● RECORDED DATA:
Lemma coinsOfJson_jsonOfCoin (coins : list Coin.t) :
  forall oid, coinsOfJson oid (map jsonOfCoin coins) = Some (freshCopies oid coins).
Proof.
  induction coins as [| c cs IH]; intros oid; [reflexivity |].
  cbn [map coinsOfJson freshCopies]. rewrite IH.
  unfold coinOfJson, jsonOfCoin. cbn -[cellOfJson jsonOfCell].
  now rewrite cellOfJson_jsonOfCell.
Qed.

Lemma cacheOfJson_jsonOfCache (oid : nat) (c : Cache.t) :
  cacheOfJson oid (jsonOfCache c)
  = Some (Cache.mk (Cache.cell c) (freshCopies oid (Cache.coins c))).
Proof.
  unfold cacheOfJson, jsonOfCache. cbn -[cellOfJson jsonOfCell coinsOfJson].
  now rewrite cellOfJson_jsonOfCell, coinsOfJson_jsonOfCoin.
Qed.

Lemma freshCopies_fields (coins : list Coin.t) :
  forall oid, map Coin.fields (freshCopies oid coins) = map Coin.fields coins.
Proof. induction coins as [| c cs IH]; intros oid; cbn; [| rewrite IH]; reflexivity. Qed.

Lemma freshCopies_length (coins : list Coin.t) :
  forall oid, List.length (freshCopies oid coins) = List.length coins.
Proof. induction coins as [| c cs IH]; intros oid; cbn; [| rewrite IH]; reflexivity. Qed.

(** What [fromMomento] returns on a memento written by [toMomento]. *)
Lemma fromMomento_toMomento (c : Cache.t) (g : Game) :
  fromMomento (toMomento c) g
  = Returned (Cache.mk (Cache.cell c) (freshCopies (nextOid g) (Cache.coins c)))
      (setNextOid (nextOid g + List.length (Cache.coins c)) g).
Proof.
  unfold fromMomento, toMomento.
  rewrite JSON_parse_stringify by apply integral_cache.
  rewrite cacheOfJson_jsonOfCache. cbn [Cache.coins].
  now rewrite freshCopies_length.
Qed.

Lemma truthy_toMomento (c : Cache.t) : truthy (Some (toMomento c)) = true.
Proof. reflexivity. Qed.

Lemma jsonOfCoin_fields (coins : list Coin.t) :
  map jsonOfCoin coins =
  map (fun f => JObj [("cell", jsonOfCell (fst f)); ("serial", jsonOfInt (snd f))])
    (map Coin.fields coins).
Proof. now rewrite map_map. Qed.

(** The memento does not depend on the identities of the coin objects. *)
Lemma toMomento_fields (a b : Cache.t) : structEq a b -> toMomento a = toMomento b.
Proof.
  intros [Hc Hf]. unfold toMomento, jsonOfCache.
  now rewrite Hc, !jsonOfCoin_fields, Hf.
Qed.

Lemma cellToString_inj (a b : Cell.t) : cellToString a = cellToString b -> a = b.
Proof.
  destruct a as [ai aj], b as [bi bj]. unfold cellToString. cbn [Cell.i Cell.j].
  intros E.
  pose proof (parseNumber_stringOfZ ai ("," ++ stringOfZ aj) eq_refl) as Ha.
  pose proof (parseNumber_stringOfZ bi ("," ++ stringOfZ bj) eq_refl) as Hb.
  rewrite E, Hb in Ha. injection Ha as Hi Hj.
  pose proof (parseNumber_stringOfZ aj EmptyString eq_refl) as Ha.
  pose proof (parseNumber_stringOfZ bj EmptyString eq_refl) as Hb'.
  rewrite <- Hj, Hb' in Ha. injection Ha as Hj'. congruence.
Qed.

End CodecFacts.

(** Claim C2.  For every cache [c], whatever its cell and its coins (so
    also after [collect] has removed coins or [deposit] has added some),
    [fromMomento (toMomento c)] returns a cache that is structurally
    equal to [c]: the same cell and, coin for coin, the same fields. *)
Theorem memento_round_trip (c : Cache.t) (g : Game) :
  exists c' g',
    fromMomento (toMomento c) g = Returned c' g' /\ structEq c' c.
Proof.
  eexists _, _. split; [apply fromMomento_toMomento |].
  split; [reflexivity | apply freshCopies_fields].
Qed.

(** ** The visible neighbourhood and the coins of a cache *)

Section RangeFacts.


Lemma range_In (a b x : Z) : In x (range a b) <-> a <= x < b.
Proof.
  unfold range. rewrite in_map_iff. split.
  - intros (k & <- & Hk). apply in_seq in Hk. lia.
  - intros H. exists (Z.to_nat (x - a)). split; [lia |]. apply in_seq. lia.
Qed.

Lemma range_NoDup (a b : Z) : NoDup (range a b).
Proof.
  unfold range. generalize (seq_NoDup (Z.to_nat (b - a)) 0).
  generalize (seq 0 (Z.to_nat (b - a))). intros l Hl.
  induction Hl as [| k l Hk Hl IH]; cbn; constructor; trivial.
  rewrite in_map_iff. intros (k' & E & Hk'). assert (k' = k) by lia. now subst.
Qed.


End RangeFacts.

Section VisibleCells.

Variable coord : LatLng.t.
Let oi := Qfloor (LatLng.lat coord / TILE_DEGREES).
Let oj := Qfloor (LatLng.lng coord / TILE_DEGREES).

Lemma getVisibleCells_In (c : Cell.t) :
  In c (getVisibleCells coord) <->
  (oi - NEIGHBORHOOD_SIZE <= Cell.i c < oi + NEIGHBORHOOD_SIZE /\
   oj - NEIGHBORHOOD_SIZE <= Cell.j c < oj + NEIGHBORHOOD_SIZE).
Proof.
  unfold getVisibleCells. fold oi oj. rewrite in_flat_map. split.
  - intros (i & Hi & Hc). apply in_map_iff in Hc as (j & <- & Hj).
    apply range_In in Hi, Hj. cbn [Cell.i Cell.j]. lia.
  - intros [Hi Hj]. exists (Cell.i c). split; [now apply range_In |].
    apply in_map_iff. exists (Cell.j c). split; [now destruct c | now apply range_In].
Qed.


Lemma getVisibleCells_NoDup : NoDup (getVisibleCells coord).
Proof.
  unfold getVisibleCells. fold oi oj.
  generalize (range_NoDup (oi - NEIGHBORHOOD_SIZE) (oi + NEIGHBORHOOD_SIZE)).
  generalize (range (oi - NEIGHBORHOOD_SIZE) (oi + NEIGHBORHOOD_SIZE)). intros l Hl.
  induction Hl as [| i l Hi Hl IH]; [constructor |].
  cbn [flat_map]. apply NoDup_app; trivial.
  - generalize (range_NoDup (oj - NEIGHBORHOOD_SIZE) (oj + NEIGHBORHOOD_SIZE)).
    generalize (range (oj - NEIGHBORHOOD_SIZE) (oj + NEIGHBORHOOD_SIZE)). intros m Hm.
    induction Hm as [| j m Hj Hm IHm]; cbn; constructor; trivial.
    rewrite in_map_iff. intros (j' & E & Hj'). injection E as ->. contradiction.
  - intros c Hc Hc'. apply in_map_iff in Hc as (j & <- & _).
    apply in_flat_map in Hc' as (i' & Hi' & Hc').
    apply in_map_iff in Hc' as (j' & E & _). injection E as -> _. contradiction.
Qed.

End VisibleCells.


Section CoinGeneration.

Variable luck : string -> Q.




End CoinGeneration.



Local Open Scope list_scope.

(** ** [collect] and [deposit] *)

Section MapFacts.
Context {V : Type}.

Lemma get_set_same (k : string) (v : V) (m : JsMap.t V) :
  JsMap.get k (JsMap.set k v m) = Some v.
Proof.
  induction m as [| [k' v'] m IH]; cbn.
  - now rewrite String.eqb_refl.
  - destruct (String.eqb_spec k k') as [-> | Hne]; cbn.
    + now rewrite String.eqb_refl.
    + destruct (String.eqb_spec k k'); [contradiction | exact IH].
Qed.

Lemma get_set_other (k k' : string) (v : V) (m : JsMap.t V) :
  k <> k' -> JsMap.get k (JsMap.set k' v m) = JsMap.get k m.
Proof.
  intros Hne. induction m as [| [k0 v0] m IH]; cbn.
  - destruct (String.eqb_spec k k'); [contradiction | reflexivity].
  - destruct (String.eqb_spec k' k0) as [-> | Hne0]; cbn.
    + destruct (String.eqb_spec k k0); [contradiction | reflexivity].
    + destruct (String.eqb_spec k k0); [reflexivity | exact IH].
Qed.

Lemma set_absent (k : string) (v : V) (m : JsMap.t V) :
  JsMap.get k m = None -> JsMap.set k v m = (m ++ [(k, v)])%list.
Proof.
  induction m as [| [k' v'] m IH]; cbn; trivial.
  destruct (String.eqb_spec k k'); [discriminate |].
  intros H. now rewrite IH.
Qed.

Lemma get_None_keys (k : string) (m : JsMap.t V) :
  JsMap.get k m = None <-> ~ In k (JsMap.keys m).
Proof.
  induction m as [| [k' v'] m IH]; cbn; [tauto |].
  destruct (String.eqb_spec k k') as [-> | Hne].
  - split; [discriminate | tauto].
  - rewrite IH. unfold JsMap.keys. split; [intros H [E | E]; congruence || tauto | tauto].
Qed.

End MapFacts.

Section CoinFacts.

Lemma Cell_eqb_eq (a b : Cell.t) : Cell.eqb a b = true <-> a = b.
Proof.
  destruct a, b. unfold Cell.eqb. cbn. rewrite andb_true_iff, !Z.eqb_eq.
  split; [intros [-> ->]; reflexivity | intros E; injection E; auto].
Qed.

(** Two references are the same object exactly when they are equal. *)
Lemma same_eq (a b : Coin.t) : Coin.same a b = true <-> a = b.
Proof.
  destruct a as [o c s], b as [o' c' s']. unfold Coin.same. cbn.
  rewrite !andb_true_iff, Nat.eqb_eq, Cell_eqb_eq, Z.eqb_eq.
  split; [intros [[-> ->] ->]; reflexivity | intros E; injection E; auto].
Qed.

Lemma indexOfFrom_absent (coin : Coin.t) (l : list Coin.t) :
  forall k, (forall x, In x l -> x <> coin) -> indexOfFrom coin l k = -1.
Proof.
  induction l as [| x l IH]; intros k H; cbn; trivial.
  destruct (Coin.same x coin) eqn:E.
  - apply same_eq in E. exfalso. apply (H x); [now left | assumption].
  - apply IH. intros y Hy. apply H. now right.
Qed.

Lemma indexOfFrom_first (coin : Coin.t) (pre post : list Coin.t) :
  forall k, ~ In coin pre ->
    indexOfFrom coin (pre ++ coin :: post) k = k + Z.of_nat (List.length pre).
Proof.
  induction pre as [| x pre IH]; intros k H; cbn [app indexOfFrom List.length].
  - replace (Coin.same coin coin) with true by (symmetry; now apply same_eq). lia.
  - destruct (Coin.same x coin) eqn:E.
    + apply same_eq in E. exfalso. apply H. now left.
    + rewrite IH by (intros Hin; apply H; now right). lia.
Qed.

Lemma splice1_middle {A : Type} (pre post : list A) (x : A) :
  splice1 (pre ++ x :: post) (Z.of_nat (List.length pre)) = pre ++ post.
Proof.
  unfold splice1. rewrite Nat2Z.id.
  rewrite firstn_app, firstn_all, Nat.sub_diag, firstn_O, app_nil_r.
  f_equal. change (S (List.length pre)) with (1 + List.length pre)%nat.
  rewrite <- skipn_skipn.
  rewrite skipn_app, skipn_all, Nat.sub_diag. reflexivity.
Qed.

Lemma nth_error_store {A : Type} (l : list A) (a : nat) (x y : A) :
  nth_error l a = Some x ->
  nth_error (firstn a l ++ y :: skipn (S a) l) a = Some y.
Proof.
  intros H. assert (a < List.length l)%nat by (apply nth_error_Some; congruence).
  rewrite nth_error_app2; rewrite length_firstn; [| lia].
  replace (a - Nat.min a (List.length l))%nat with O by lia. reflexivity.
Qed.

Lemma store_same {A : Type} (l : list A) (a : nat) (x : A) :
  nth_error l a = Some x -> firstn a l ++ x :: skipn (S a) l = l.
Proof.
  revert a. induction l as [| y l IH]; intros [| a] H; try discriminate.
  - now injection H as ->.
  - cbn in *. f_equal. now apply IH.
Qed.

End CoinFacts.

Section Collect.

(** What [collect] does to the cache object, the inventory and the
    registry. *)
Lemma collect_returns (coin : Coin.t) (a : nat) (c : Cache.t) (g : Game) :
  nth_error (cacheObjs g) a = Some c ->
  let c' :=
    if indexOf coin (Cache.coins c) >? -1
    then Cache.mk (Cache.cell c) (splice1 (Cache.coins c) (indexOf coin (Cache.coins c)))
    else c in
  exists g',
    collect coin a g = Returned tt g' /\
    playerInventory g' = playerInventory g ++ [coin] /\
    cacheObjs g' = firstn a (cacheObjs g) ++ c' :: skipn (S a) (cacheObjs g) /\
    caches g' = JsMap.set (cellToString (Cache.cell c')) (toMomento c') (caches g) /\
    cacheMarkers g' = cacheMarkers g /\
    mapLayers g' = mapLayers g /\
    playerLocation g' = playerLocation g /\
    playerMovementHistory g' = playerMovementHistory g.
Proof.
  intros H c'. unfold collect, withCache, bind, modify. cbn [cacheObjs setPlayerInventory].
  rewrite H. eexists. split; [reflexivity |]. cbn. repeat split.
Qed.

(** [collect] of a coin that is in the cache: its first occurrence
    leaves the cache object and the cache is saved again. *)
Lemma collect_present
    (coin : Coin.t) (a : nat) (c : Cache.t) (g : Game) (pre post : list Coin.t) :
  nth_error (cacheObjs g) a = Some c ->
  Cache.coins c = pre ++ coin :: post ->
  ~ In coin pre ->
  let c' := Cache.mk (Cache.cell c) (pre ++ post) in
  exists g',
    collect coin a g = Returned tt g' /\
    nth_error (cacheObjs g') a = Some c' /\
    playerInventory g' = playerInventory g ++ [coin] /\
    caches g' = JsMap.set (cellToString (Cache.cell c)) (toMomento c') (caches g) /\
    cacheMarkers g' = cacheMarkers g.
Proof.
  intros Ha Hc Hpre c'.
  destruct (collect_returns coin a c g Ha) as (g' & Hr & Hi & Ho & Hs & Hm & _).
  unfold indexOf in Ho, Hs. rewrite Hc, indexOfFrom_first in Ho, Hs by assumption.
  replace (0 + Z.of_nat (List.length pre) >? -1) with true in Ho, Hs
    by (symmetry; apply Z.gtb_lt; lia).
  rewrite Z.add_0_l, splice1_middle in Ho, Hs.
  exists g'. repeat split; trivial.
  rewrite Ho. eapply nth_error_store; eassumption.
Qed.

End Collect.

Example startedGame_cache :
  cacheObjs startedGame
  = [Cache.mk homeCell [Coin.mk 0 homeCell 0; Coin.mk 1 homeCell 1]] /\
  playerInventory startedGame = [] /\
  JsMap.keys (caches startedGame) = [cellToString homeCell].
Proof. repeat split; reflexivity. Qed.

(** Claim C4.  When no coin of the cache has the fields (cell and
    serial) of [coin], [collect coin cache] returns normally and leaves
    the cache object, and every object of the heap, as it was; the
    registry entry of the cache's cell is the memento of the unchanged
    cache. *)
Theorem collect_absent_coin_leaves_cache
    (coin : Coin.t) (a : nat) (c : Cache.t) (g : Game) :
  nth_error (cacheObjs g) a = Some c ->
  (forall x, In x (Cache.coins c) -> Coin.fields x <> Coin.fields coin) ->
  exists g',
    collect coin a g = Returned tt g' /\
    cacheObjs g' = cacheObjs g /\
    nth_error (cacheObjs g') a = Some c /\
    JsMap.get (cellToString (Cache.cell c)) (caches g') = Some (toMomento c).
Proof.
  intros Ha Habs.
  destruct (collect_returns coin a c g Ha) as (g' & Hr & _ & Ho & Hc & _).
  unfold indexOf in Ho, Hc.
  rewrite indexOfFrom_absent in Ho, Hc
    by (intros x Hx ->; now apply (Habs coin Hx)).
  change (-1 >? -1) with false in Ho, Hc. cbv iota in Ho, Hc.
  rewrite store_same in Ho by assumption.
  exists g'. repeat split; trivial.
  - now rewrite Ho.
  - rewrite Hc. apply get_set_same.
Qed.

● WHAT IS REQUIRED: Apply a filter for "cacheObjs" to the entries and show each line that passes.

● EXERCISE RESULT:
  nth_error (cacheObjs g) a = Some c ->
    cacheObjs g' = firstn a (cacheObjs g) ++ c' :: skipn (S a) (cacheObjs g) /\
  intros H c'. unfold collect, withCache, bind, modify. cbn [cacheObjs setPlayerInventory].
  nth_error (cacheObjs g) a = Some c ->
    nth_error (cacheObjs g') a = Some c' /\
  cacheObjs startedGame
  nth_error (cacheObjs g) a = Some c ->
    cacheObjs g' = cacheObjs g /\
    nth_error (cacheObjs g') a = Some c /\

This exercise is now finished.